Bubbling air through the stock solutions and water storage tanks is one of the best ways to introduce oxygen into the system, as it is inexpensive and easy to maintain. Some air pumps can increase the temperature of the nutrient solution, which should be monitored.
Other than air, there are other products available that increase dissolved oxygen concentrations that also sanitize the water. Ozone (O3) and hydrogen peroxide (H2O2) are strong oxidizing agents that neutralize microorganisms in the water. Both compounds naturally break down to produce oxygen:
Ozone breakdown
2O3 → 3O2
Hydrogen peroxide breakdown
2H2O2 → 2H2O + O2
Constantly running an air pump through stored water is a great way to get the dissolved oxygen concentration of the water to saturation level within a handful of minutes; however, the running of the air pump can start heating up the water. The pump motor’s constant running eventually will warm up, and therefore warm air will be bubbled through the water. Be sure to monitor water temperatures.
Ozone has a half-life of about 20 minutes at room temperature. It is an extremely powerful oxidizer and has strong antimicrobial properties. Ozone can be produced on-site with an ozone generator. Ozone generators can be used to bubble ozone through water. Water should be ozonated at night in storage tanks and allowed sufficient time to break down before being applied to the plants. High-concentration ozone in the nutrient solution can oxidize nutrients and potentially damage roots.
Ozone is dangerous to breathe. It is such a strong oxidizer that it destroys the plasma membrane of pathogens, but it also can damage the lungs if breathed in. Ozone exposure can cause chest pain, coughing, shortness of breath, and sore throat. Ozone does have a distinct aroma, so if it is detected, leave the area immediately. Short exposures typically do not cause irreparable damage. If ozone is bubbled through water storage tanks, it should be done at night when people are not around. Hydrogen peroxide also has oxidative properties, although nowhere near as strong as
ozone. Hydrogen peroxide should be diluted down to a maximum of 1% of the water volume. (It comes in various percentages from 3% to about 30% solution.) It also breaks down quickly, so it does not stay oxidative for too long. Exposure to light breaks it down fast, so it should be stored in an opaque container in a dark location. Much like ozone, hydrogen peroxide has strong antimicrobial properties, which means that it, too, can damage root tissue if exposed at too high of a concentration. Neither ozone or hydrogen peroxide leaves a residue, and both break down into molecular oxygen that is available to the roots.

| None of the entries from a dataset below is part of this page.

Definition KFSW_FTP_STATUS_OK : Z := 0.
Definition KFSW_FTP_STATUS_INVALID_REQUEST : Z := 1.
Definition KFSW_FTP_STATUS_INVALID_PATH : Z := 2.
Definition KFSW_FTP_STATUS_NOT_FOUND : Z := 3.
Definition KFSW_FTP_STATUS_ALREADY_EXISTS : Z := 4.
Definition KFSW_FTP_STATUS_NO_SPACE : Z := 5.
Definition KFSW_FTP_STATUS_IO_ERROR : Z := 6.
Definition KFSW_FTP_STATUS_INTEGRITY_ERROR : Z := 7.
Definition KFSW_FTP_STATUS_BUSY : Z := 8.
Definition KFSW_FTP_STATUS_UNSUPPORTED : Z := 9.
Definition KFSW_FTP_STATUS_TIMEOUT : Z := 10.
Definition KFSW_FTP_STATUS_CONNECTION_ERROR : Z := 11.
Definition KFSW_FTP_STATUS_NOT_DIRECTORY : Z := 12.
Definition KFSW_FTP_STATUS_READ_ONLY : Z := 13.

(** [path] and [data] are pointers: after a decode, to the rest of the buffer. *)
Record kfsw_ftp_message := {
  fm_opcode : Z; fm_flags : Z; fm_status : Z; fm_request_id : Z; fm_offset : Z;
  fm_total_size : Z; fm_crc32 : Z; fm_path_size : Z; fm_data_size : Z;
  fm_path : option (list Z); fm_data : option (list Z);
}.

(** ** The frame *)

Section codec.
Context {BO : ByteOrder}.

Definition kfsw_ftp_protocol_encode (buffer : option (list Z)) (capacity : Z)
    (message : option kfsw_ftp_message) (encoded_size : option Z)
    : Z * option (list Z) * option Z :=
  match buffer, message, encoded_size with
  | Some buf, Some m, Some _ =>
      if (fm_opcode m <? KFSW_FTP_OP_MKDIR_REQUEST) || (fm_opcode m >? KFSW_FTP_OP_GET_RESULT)
         || (fm_path_size m >? KFSW_FTP_MAX_PATH_SIZE)
         || (fm_data_size m >? KFSW_FTP_CHUNK_SIZE)
         || (negb (fm_path_size m =? 0) && bool_decide (fm_path m = None))
         || (negb (fm_data_size m =? 0) && bool_decide (fm_data m = None))
      then (- EINVAL, buffer, encoded_size)
      else
        let size := KFSW_FTP_PROTOCOL_HEADER_SIZE + fm_path_size m + fm_data_size m in
        if size >? capacity then (- EMSGSIZE, buffer, encoded_size)
        else
          let b := buf_put 0 [KFSW_FTP_PROTOCOL_VERSION] buf in
          let b := buf_put 1 [fm_opcode m] b in
          let b := buf_put 2 [fm_flags m] b in
          let b := buf_put 3 [fm_status m] b in
          let b := buf_put 4 (put_be32 (fm_request_id m)) b in
          let b := buf_put 8 (put_be32 (fm_offset m)) b in
          let b := buf_put 12 (put_be32 (fm_total_size m)) b in
          let b := buf_put 16 (put_be32 (fm_crc32 m)) b in
          let b := buf_put 20 (put_be16 (fm_path_size m)) b in
          let b := buf_put 22 (put_be16 (fm_data_size m)) b in
          let b := if negb (fm_path_size m =? 0)
                   then buf_put 24 (take (Z.to_nat (fm_path_size m)) (default [] (fm_path m))) b
                   else b in
          let b := if negb (fm_data_size m =? 0)
                   then buf_put (Z.to_nat (KFSW_FTP_PROTOCOL_HEADER_SIZE + fm_path_size m))
                          (take (Z.to_nat (fm_data_size m)) (default [] (fm_data m))) b
                   else b in
          (0, Some b, Some size)
  | _, _, _ => (- EINVAL, buffer, encoded_size)
  end.

Definition kfsw_ftp_protocol_decode (buffer : option (list Z)) (size : Z)
    (message : option kfsw_ftp_message) : Z * option kfsw_ftp_message :=
  match buffer, message with
  | Some buf, Some _ =>
      if size <? KFSW_FTP_PROTOCOL_HEADER_SIZE then (- EMSGSIZE, message)
      else if negb (byte_at buf 0 =? KFSW_FTP_PROTOCOL_VERSION) then (- EPROTONOSUPPORT, message)
      else if (byte_at buf 1 <? KFSW_FTP_OP_MKDIR_REQUEST)
              || (byte_at buf 1 >? KFSW_FTP_OP_GET_RESULT) then (- ENOTSUP, message)
      else
        let path_size := get_be16 20 buf in
        let data_size := get_be16 22 buf in
        let filled path data := {|
          fm_opcode := byte_at buf 1; fm_flags := byte_at buf 2; fm_status := byte_at buf 3;
          fm_request_id := get_be32 4 buf; fm_offset := get_be32 8 buf;
          fm_total_size := get_be32 12 buf; fm_crc32 := get_be32 16 buf;
          fm_path_size := path_size; fm_data_size := data_size;
          fm_path := path; fm_data := data |} in
        if (path_size >? KFSW_FTP_MAX_PATH_SIZE) || (data_size >? KFSW_FTP_CHUNK_SIZE)
        then (- EMSGSIZE, Some (filled None None))
        else
          let expected_size := KFSW_FTP_PROTOCOL_HEADER_SIZE + path_size + data_size in
          if negb (expected_size =? size) then (- EMSGSIZE, Some (filled None None))
          else
            let path := drop 24 buf in
            let data := drop (Z.to_nat (KFSW_FTP_PROTOCOL_HEADER_SIZE + path_size)) buf in
            let m := filled (Some path) (Some data) in
            if negb (path_size =? 0) && mem_has 0 (take (Z.to_nat path_size) path)
            then (- EBADMSG, Some m)
            else (0, Some m)
  | _, _ => (- EMSGSIZE, message)
  end.
End codec.

(** The caller's array of [path_size] characters, as the string it then holds. *)
Definition kfsw_ftp_copy_message_path (message : option kfsw_ftp_message)
    (path : option (list Z)) (path_size : Z) : Z * option (list Z) :=
  match message, path with
  | Some m, Some _ =>
      if (fm_path_size m =? 0) || (fm_path_size m >=? path_size) then (- EINVAL, path)
      else (0, Some (take (Z.to_nat (fm_path_size m)) (default [] (fm_path m))))
  | _, _ => (- EINVAL, path)
  end.

(** ** Paths *)

Definition KFSW_FTP_ROOT_PATH : list Z := cstr "/kfsw/ftp".
Definition KFSW_FTP_READONLY_ROOT : list Z := cstr "/kfsw/hk".
Definition KFSW_FTP_BOOT_ROOT : list Z := cstr "/kfsw/boot".
Definition KFSW_FTP_HK_PATH : list Z := cstr "hk".
Definition KFSW_FTP_BOOT_PATH : list Z := cstr "boot".
Definition KFSW_FTP_TMP_PATH : list Z := cstr "tmp".

(** Where the platform mounts its RAM volume, when [CONFIG_KFSW_STORAGE_TMP]. *)
Class StorageTmp := { STORAGE_TMP_MOUNT_POINT : option (list Z) }.

Record ftp_extra_root := { er_prefix : list Z; er_root : list Z; er_writable : bool }.
#[export] Instance ftp_extra_root_inhabited : Inhabited ftp_extra_root :=
  populate (Build_ftp_extra_root [] [] false).

Definition slash : Z := 47.

Section path.
Context {ST : StorageTmp}.

Definition extra_roots : list ftp_extra_root :=
  [ {| er_prefix := KFSW_FTP_HK_PATH; er_root := KFSW_FTP_READONLY_ROOT; er_writable := false |};
    {| er_prefix := KFSW_FTP_BOOT_PATH; er_root := KFSW_FTP_BOOT_ROOT; er_writable := false |} ]
  ++ match STORAGE_TMP_MOUNT_POINT with
     | Some mount =>
         [ {| er_prefix := KFSW_FTP_TMP_PATH; er_root := mount; er_writable := true |} ]
     | None => []
     end.

(** [if (p[0] == '/') p++]. *)
Definition skip_slash (p : list Z) : list Z := if char_at p 0 =? slash then tail p else p.

Definition prefix_selects (relative prefix : list Z) : bool :=
  let size := length prefix in
  strn_eq relative prefix size
  && ((char_at relative size =? 0) || (char_at relative size =? slash)).

(** The index, or [None] for -1. *)
Definition extra_root (virtual_path : option (list Z)) : option nat :=
  match virtual_path with
  | None => None
  | Some p =>
      fst <$> list_find (λ e, prefix_selects (skip_slash p) (er_prefix e) = true) extra_roots
  end.

Definition kfsw_ftp_path_is_read_only (virtual_path : option (list Z)) : bool :=
  match extra_root virtual_path with
  | Some selected => negb (er_writable (extra_roots !!! selected))
  | None => false
  end.

(** [fs_stat(root) == 0] is what a root's being mounted means here. *)
Fixpoint list_roots_loop {C} (mounted : list Z → bool) (visitor : list Z → C → C * bool)
    (roots : list ftp_extra_root) (c : C) : C * bool :=
  match roots with
  | [] => (c, true)
  | e :: roots =>
      if negb (mounted (er_root e)) then list_roots_loop mounted visitor roots c
      else let '(c', more) := visitor (er_prefix e) c in
           if negb more then (c', false) else list_roots_loop mounted visitor roots c'
  end.
Definition kfsw_ftp_list_roots {C} (mounted : list Z → bool) (visitor : list Z → C → C * bool)
    (c : C) : C * bool := list_roots_loop mounted visitor extra_roots c.

(** The component that ends before [index] is empty, ["."] or [".."]. *)
Definition bad_component (relative : list Z) (index component_size : nat) : bool :=
  let start := (index - component_size)%nat in
  (component_size =? 0)%nat
  || ((component_size =? 1)%nat && (char_at relative start =? 46))
  || ((component_size =? 2)%nat && (char_at relative start =? 46)
      && (char_at relative (start + 1) =? 46)).

(** The loop over the characters, the virtual ['/'] after the last one included. *)
Fixpoint check_components (relative rest : list Z) (index component_size : nat) : bool :=
  match rest with
  | [] => negb (bad_component relative index component_size)
  | character :: rest =>
      if character =? slash then
        if bad_component relative index component_size then false
        else check_components relative rest (S index) 0
      else if (character =? 92) || (character <? 32) || (character =? 127) then false
      else check_components relative rest (S index) (S component_size)
  end.

(** [resolved] is the string in the caller's array of [resolved_size] characters. *)
Definition kfsw_ftp_resolve_path (virtual_path : option (list Z)) (allow_root : bool)
    (resolved : option (list Z)) (resolved_size : Z) : Z * option (list Z) :=
  match virtual_path, resolved with
  | Some p, Some _ =>
      if strlen p >? KFSW_FTP_MAX_PATH_SIZE then (- ENAMETOOLONG, resolved)
      else
        let relative := skip_slash p in
        let '(root, relative) :=
          match extra_root (Some p) with
          | Some selected =>
              let e := extra_roots !!! selected in
              (er_root e, skip_slash (drop (length (er_prefix e)) relative))
          | None => (KFSW_FTP_ROOT_PATH, relative)
          end in
        if zlen relative =? 0 then
          if negb allow_root || (resolved_size <=? zlen root) then (- EINVAL, resolved)
          else (0, Some root)
        else if resolved_size <=? zlen root + 1 + zlen relative then (- ENAMETOOLONG, resolved)
        else if negb (check_components relative relative 0 0) then (- EINVAL, resolved)
        else (0, Some (root ++ [slash] ++ relative))
  | _, _ => (- EINVAL, resolved)
  end.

Ozone and hydrogen peroxide neutralize pathogenic bacteria and fungi; however, they also can eliminate beneficial microbes in the root zone. A robust and diverse microbial community in the root zone is beneficial to the health of the plant. When using ozone and hydrogen peroxide to oxygenate the water, it is best to wait before applying so that the ozone and hydrogen peroxide molecules have broken down.
How to Tell When the Root Zone Needs More Oxygen
In the absence of oxygen, roots die off. If hypoxia is suspected, use a soil moisture meter. If the plant can be popped out of its container, the roots can be inspected. Healthy roots are typically white in color and fuzzy with root hairs near their growing tips. In some water culture systems, no root hairs are present. Slimy, brown roots are unhealthy roots; however, some staining from soil, planting media, or nutrients and additives can be normal.
Anaerobic bacteria flourish when a root zone is low in oxygen. These microbes produce ammonia-smelling compounds. Musty or acrid smells are usually indicative of persistent low-oxygen in the root zone.